CVE Vulnerabilities


Incorrect Authorization

Published: Feb 07, 2024 | Modified: Feb 15, 2024
CVSS 3.x
CVSS 2.x

Graylog is a free and open log management platform. Starting in version 2.0.0 and prior to versions 5.1.11 and 5.2.4, arbitrary classes can be loaded and instantiated using a HTTP PUT request to the /api/system/cluster_config/ endpoint. Graylogs cluster config system uses fully qualified class names as config keys. To validate the existence of the requested class before using them, Graylog loads the class using the class loader. If a user with the appropriate permissions performs the request, arbitrary classes with 1-arg String constructors can be instantiated. This will execute arbitrary code that is run during class instantiation. In the specific use case of, the behavior of the internal web-server stack will lead to information exposure by including the entire file content in the response to the REST request. Versions 5.1.11 and 5.2.4 contain a fix for this issue.

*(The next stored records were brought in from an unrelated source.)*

(* ===== verification/Paging.v ===== *)
(** * Virtual Memory/algo.c

    The page replacement exercise: the reference string, the queue of frames with
    its operations at both ends, and the FIFO run that stays a stub. *)

From stdpp Require Import base list gmap fin_maps strings pretty.
From Stdlib Require Import Ascii.
From S2P Require Import Prelude CString CMem Dll LevelList SortedInsert Text Numerals FileSys.

(** [struct frame]: prev, page, next; [struct que]: head, size, tail, where the size is
    not initialised before it is set. *)
Abbreviation blk := (block Z (option Z) Empty_set).
Abbreviation C := (M (heap blk)).

(** ** The reference string *)
Definition COMMA : ascii := ","%char.

(** [printarr(arr)]: up to the first 0, which need not be in the array. *)
Fixpoint print_from (arr : list Z) : outcome bytes :=
  match arr with
  | [] => Ub BadAccess
  | p :: arr' =>
      if decide (p = 0%Z) then Ok [NL]
      else rest ← print_from arr'; Ok (lit " " ++ fmt_d p ++ lit " " ++ rest)
  end.
Definition printarr (arr : list Z) : outcome bytes := print_from arr.

(** [refArr[i] = atoi(word); i++;] for every word *)
Fixpoint fill_from (fuel : nat) (rest : bytes) (i : nat) (refArr : list Z) : outcome (list Z) :=
  match fuel with
  | O => NoFuel
  | S fuel' =>
      match strtok_r [COMMA] rest with
      | None => Ok refArr
      | Some (word, rest') =>
          n ← atoi word;
          if decide (i < length refArr) then fill_from fuel' rest' (S i) (<[i:=n]> refArr)
          else Ub Overflow
      end
  end.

The product performs an authorization check when an actor attempts to access a resource or perform an action, but it does not correctly perform the check. This allows attackers to bypass intended access restrictions.

Affected Software

Name Vendor Start Version End Version
Graylog Graylog 2.0.0 *
Graylog Graylog 5.2.0 *

Extended Description

Assuming a user with a given identity, authorization is the process of determining whether that user can access a given resource, based on the user’s privileges and any permissions or other access-control specifications that apply to the resource. When access control checks are incorrectly applied, users are able to access data or perform actions that they should not be allowed to perform. This can lead to a wide range of problems, including information exposures, denial of service, and arbitrary code execution.

Potential Mitigations

  • Divide the product into anonymous, normal, privileged, and administrative areas. Reduce the attack surface by carefully mapping roles with data and functionality. Use role-based access control (RBAC) [REF-229] to enforce the roles at the appropriate boundaries.
  • Note that this approach may not protect against horizontal authorization, i.e., it will not protect a user from attacking others with the same role.
  • Use a vetted library or framework that does not allow this weakness to occur or provides constructs that make this weakness easier to avoid.
  • For example, consider using authorization frameworks such as the JAAS Authorization Framework [REF-233] and the OWASP ESAPI Access Control feature [REF-45].
  • For web applications, make sure that the access control mechanism is enforced correctly at the server side on every page. Users should not be able to access any unauthorized functionality or information by simply requesting direct access to that page.
  • One way to do this is to ensure that all pages containing sensitive information are not cached, and that all such pages restrict access to requests that are accompanied by an active and authenticated session token associated with a user who has the required permissions to access that page.